AP Sports Writer
POSTED: 07:28 a.m. HST, Oct 03, 2013
LAST UPDATED: 01:29 a.m. HST, Oct 04, 2013
BALTIMORE » Football is on for Army, Navy and Air Force this weekend although some other service academy sports are still suspended because of the government shutdown.
The Defense Department said today everything was on hold at Navy through Sunday except for Saturday's football game against Air Force. According to Navy's website, 19 events were either postponed or canceled on Saturday and Sunday, including men's and women's soccer games, swim meets and a women's volleyball match at home against Colgate.
Air Force has women's volleyball and soccer matches scheduled for Saturday and Sunday that will be postponed.
Navy and Air Force received the go-ahead to play football because the game is not funded by the government. A sellout crowd is expected.
"We're just grateful that the Department of Defense is allowing us to move forward," Navy athletic director Chet Gladchuk said. "Speaking on behalf of the athletic department, the fans and the majority of Annapolis, this is a huge relief that we're able to play."
Army will play its game at Boston College, too.
"I'm thrilled our students and those from the service academies will get to play their games this weekend," BC athletic director Brad Bates said. "Thank you, fans, for your patience and understanding the past couple of days."
Army confirmed the announcement later today, saying, "Based on a decision by the Department of Defense, Army's football team will play at Boston College Saturday afternoon."
Ryan Yanoshak, assistant athletic director for athletic communications at Army, said the football team conducted its usual Thursday practice in the morning and the team would depart for Boston College on Friday afternoon.
But unlike with Navy, Army announced all previously scheduled contests that had not been canceled would go on as planned.
Service academy football games are paid for with nonappropriated funds and have been long planned. Such funds generally come from outside sources and are not approved through Congress.
Gladchuk said his department assured the Pentagon that no government money will be spent on any aspect of the game.
"We provided them with extensive and detailed information to help them justify their decision," Gladchuk said.
Gladchuk said a Navy home game typically brings in about $4 million from tickets, sponsorship, television and radio rights fees and other revenues such as parking and concessions.
Football revenue funds Navy's 32 other sports teams.
Saturday's game is particularly important because it will help decide the winner of the Commander-In-Chief's Trophy, awarded annually the service academy with the best record in games involving Air Force, Navy and Army. The winner of the last 13 Navy-Air Force games has gone on to win the coveted trophy.
Gladchuk said the Navy football team continued to practice this week with the notion that the game would go off as planned Saturday.

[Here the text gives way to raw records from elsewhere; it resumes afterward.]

(** X23.  The broker row of the MQTT page.  For every port of up to five
    digits the row shows the whole port after the colon, and as much of
    the address as the remaining columns hold; the row never exceeds the
    visible width. *)
Theorem mqtt_broker_row_shown (row broker_address : list byte) (broker_port : Z) :
  0 <= broker_port < 100000 ->
  (ROW_STRING_WIDTH <= length row)%nat ->
  c_string (mqtt_broker_row row broker_address broker_port)
  = take (19 - length (decimal broker_port)) (c_string broker_address)
      ++ list_byte_of_string ":" ++ decimal broker_port
  /\ (length (c_string (mqtt_broker_row row broker_address broker_port))
      <= LCD_NUM_VISIBLE_COLUMNS)%nat.
Proof.
  intros Hport Hrow.
  destruct (decimal_of_port broker_port Hport) as (Np & Lp).
  unfold mqtt_broker_row, int_of_uint32.
  rewrite (proj2 (Z.ltb_lt broker_port (2 ^ 31))) by lia.
  assert (Hmeasure : strlen (snprintf_text (replicate 6 NUL) 6 (decimal broker_port))
                     = length (decimal broker_port)).
  { rewrite <- strlen_c_string, snprintf_text_shown;
      [| rewrite length_replicate; lia | exact Np].
    now rewrite take_ge by (cbn; lia). }
  rewrite Hmeasure.
  unfold format_d_left, format_s_max. rewrite Nat.sub_diag. cbn [replicate].
  rewrite app_nil_r.
  replace (DISPLAY_WIDTH - length (decimal broker_port) - 1)%nat
    with (19 - length (decimal broker_port))%nat
    by (unfold DISPLAY_WIDTH, LCD_NUM_VISIBLE_COLUMNS; lia).
  set (text := take _ (c_string broker_address) ++ _ ++ decimal broker_port).
  assert (Hlen : (length text <= 20)%nat).
  { subst text. rewrite !length_app, length_take.
    change (length (list_byte_of_string ":")) with 1%nat. lia. }
  rewrite snprintf_text_shown.
  - rewrite take_ge
      by (unfold ROW_STRING_WIDTH, DISPLAY_WIDTH, LCD_NUM_VISIBLE_COLUMNS; lia).
    split; [reflexivity | exact Hlen].
  - unfold ROW_STRING_WIDTH, DISPLAY_WIDTH, LCD_NUM_VISIBLE_COLUMNS in *. lia.
  - subst text. rewrite !no_NUL_app, no_NUL_take, Np by apply no_NUL_c_string.
    reflexivity.
Qed.

(** A long host name with the usual port. *)
Lemma mqtt_broker_row_shown_witness :
  c_string (mqtt_broker_row (sample_row "") (sample_row "broker.example.org") 1883)
  = take (19 - length (decimal 1883)) (c_string (sample_row "broker.example.org"))
      ++ list_byte_of_string ":" ++ decimal 1883
  /\ (length (c_string (mqtt_broker_row (sample_row "")
                          (sample_row "broker.example.org") 1883))
      <= LCD_NUM_VISIBLE_COLUMNS)%nat.
Proof.
  apply (mqtt_broker_row_shown (sample_row "") (sample_row "broker.example.org") 1883).
  - lia.
  - vm_compute. lia.
Defined.

Example mqtt_broker_row_sample :
  c_string (mqtt_broker_row (sample_row "") (sample_row "broker.example.org") 1883)
  = list_byte_of_string "broker.example.:1883".
Proof. vm_compute. reflexivity. Qed.

(** Two days, 7:33:20 after boot. *)
Lemma uptime_line_fits_witness :
  c_string (_render_uptime (sample_row "") ROW_STRING_WIDTH 200000)
  = uptime_text 200000
  /\ length (uptime_text 200000)
     = (if 200000 <? 10000 * 86400 then 17%nat else 18%nat)
  /\ (length (uptime_text 200000) <= LCD_NUM_VISIBLE_COLUMNS)%nat.
Proof.
  apply (uptime_line_fits (sample_row "") 200000).
  - unfold is_uint32, UINT32_MODULUS. lia.
  - vm_compute. lia.
Defined.

Example uptime_line_sample :
  c_string (_render_uptime (sample_row "") ROW_STRING_WIDTH 200000)
  = list_byte_of_string "Up    2d 07:33:20".
Proof. vm_compute. reflexivity. Qed.


End DisplayFormatted.


(** ** The display task on sample devices *)

Section DisplaySamples.

Import Display.

(** The sample buffer on a device that never fails. *)
Lemma render_rewrites_every_cell_witness :
  runs (_render_page_buffer (driver := constant_driver ESP_OK)
          (_extend_page_buffer_rows sample_buffer))
       (fun _ t =>
          t = [EvI2cLock]
                ++ concat ((fun i => row_shown i (visible_text (row sample_buffer i)))
                             <$> seq 0 LCD_NUM_ROWS)
                ++ [EvI2cUnlock]
          /\ Forall (fun i => length (visible_text (row sample_buffer i))
                              = LCD_NUM_VISIBLE_COLUMNS)
                    (seq 0 LCD_NUM_ROWS)).
Proof.
  apply (render_rewrites_every_cell (driver := constant_driver ESP_OK) sample_buffer).
  - intros op d. reflexivity.
  - reflexivity.
  - repeat constructor; vm_compute; lia.
Defined.

(** A long press on the alarm page. *)
Lemma ignored_input_only_lights_witness :
  runs (handle_input (driver := constant_driver ESP_OK)
          BUTTON_EVENT_LONG DISPLAY_PAGE_ALARM)
       (fun page' t =>
          page' = DISPLAY_PAGE_ALARM /\ published t = [] /\ (EvDumpDatastore ∉ t)
          /\ exists err, lcd_calls t = [(i2c_lcd1602_set_backlight true, err)]).
Proof.
  apply (ignored_input_only_lights (driver := constant_driver ESP_OK)
           BUTTON_EVENT_LONG DISPLAY_PAGE_ALARM).
  - reflexivity.
  - discriminate.
  - discriminate.
  - discriminate.
Defined.

(** The switches page: clockwise and back returns to it, counter-clockwise
    and back does not. *)
Lemma rotation_back_and_forth_witness :
  runs (page1 ← handle_input (driver := constant_driver ESP_OK)
                  ROTARY_ENCODER_EVENT_CLOCKWISE DISPLAY_PAGE_SWITCHES;
        handle_input (driver := constant_driver ESP_OK)
          ROTARY_ENCODER_EVENT_COUNTER_CLOCKWISE page1)
       (fun page2 _ =>
          page2 = DISPLAY_PAGE_SWITCHES
          <-> DISPLAY_PAGE_SWITCHES <> DISPLAY_PAGE_BLANK
              /\ DISPLAY_PAGE_SWITCHES <> DISPLAY_PAGE_SENSORS_TEMP_2
              /\ DISPLAY_PAGE_SWITCHES <> DISPLAY_PAGE_POWER)
  /\ runs (page1 ← handle_input (driver := constant_driver ESP_OK)
                     ROTARY_ENCODER_EVENT_COUNTER_CLOCKWISE DISPLAY_PAGE_SWITCHES;
           handle_input (driver := constant_driver ESP_OK)
             ROTARY_ENCODER_EVENT_CLOCKWISE page1)
          (fun page2 _ =>
             page2 = DISPLAY_PAGE_SWITCHES
             <-> DISPLAY_PAGE_SWITCHES <> DISPLAY_PAGE_BLANK
                 /\ DISPLAY_PAGE_SWITCHES <> DISPLAY_PAGE_SENSORS_TEMP_2
                 /\ DISPLAY_PAGE_SWITCHES <> DISPLAY_PAGE_SWITCHES).
Proof.
  apply (rotation_back_and_forth (driver := constant_driver ESP_OK)
           DISPLAY_PAGE_SWITCHES).
  reflexivity.
Defined.

(** From the switches page, counter-clockwise and then clockwise: the flow
    page, then the power page. *)
Example rotation_from_switches :
  next_page ROTARY_ENCODER_EVENT_COUNTER_CLOCKWISE DISPLAY_PAGE_SWITCHES
  = DISPLAY_PAGE_SENSORS_FLOW
  /\ next_page ROTARY_ENCODER_EVENT_CLOCKWISE DISPLAY_PAGE_SENSORS_FLOW
     = DISPLAY_PAGE_POWER.
Proof. split; reflexivity. Qed.


(** The sample buffer, which holds text in three rows. *)
Lemma alarm_and_blank_pages_text_witness :
  c_string <$> _extend_page_buffer_rows
                 (_handle_page_alarm (datastore_t := unit)
                    (clear_rows sample_buffer) None tt).1
  = list_byte_of_string
      <$> ["ALARM               "; "                    ";
           "                    "; "                    "]%string
  /\ c_string <$> _extend_page_buffer_rows
                    (_handle_page_blank (datastore_t := unit)
                       (clear_rows sample_buffer) None tt).1
     = list_byte_of_string
         <$> ["                    "; "                    ";
              "                    "; "                    "]%string.
Proof.
  apply (alarm_and_blank_pages_text (datastore_t := unit) sample_buffer None tt).
  - reflexivity.
  - repeat constructor; vm_compute; lia.
Defined.

(** [_clear] on a device whose clear fails once: the failed attempt with
    its wait, its re-initialisation and its warning, then the call that
    succeeds. *)
Example clear_after_one_failure :
  (fun r => (r.1, trace r.2)) <$> _clear (driver := flaky_driver) (empty_world 1%nat)
  = Some (ESP_OK,
          failed_attempts "retry _clear" i2c_lcd1602_clear 1
                          [(ESP_FAIL, reset_events_of (replicate 5 ESP_OK))]
            ++ [EvLcd i2c_lcd1602_clear ESP_OK]).
Proof. vm_compute. reflexivity. Qed.


End DisplaySamples.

"It never entered their minds it wouldn't be played," he said. "All they were thinking is that kickoff is at 11:30. But obviously, the final announcement came as a relief and erased the shadow of uncertainty."
Earlier in the week, Navy coach Ken Niumatalolo decided the best approach would be to ignore the possibility of a cancellation and proceed as if the game would be played.
"We try to keep our preparation between the white lines because the things outside the while lines, obviously we have no control over," he said.
Senior wide receiver Matt Aiken, a captain on the squad, said, "At the Naval Academy we deal with a lot of obstacles like this. It's something we just have to overcome."
The service academies have played before during a government shutdown. The Midshipmen played at Air Force in 1990 under similar circumstances and hosted Tulane in November 1995 during a seven-day shutdown.
It's unclear if the service academies' games could still be in jeopardy beyond this weekend.
Army plays at home against Eastern Michigan on Oct. 12 and Navy plays at Duke on the same day. Both of those schools are independents in football.
Air Force moves back into Mountain West Conference play on Oct. 10, with a home game against San Diego State.
Mountain West officials are monitoring the situation closely and brainstorming ideas to deal with the possibility of the Falcons not being able to play games.
"This could get really deep and complicated really quickly," MWC Commissioner Craig Thompson said in a phone interview.
Thompson said a conference call is scheduled with the league membership on Monday and if the shutdown has not been resolved they will discuss how to proceed with Air Force's ability to play games uncertain.
"You can only plan so far out, but you also need to be proactive," Thompson said.
AP College Football Writer Ralph D. Russo contributed to this report.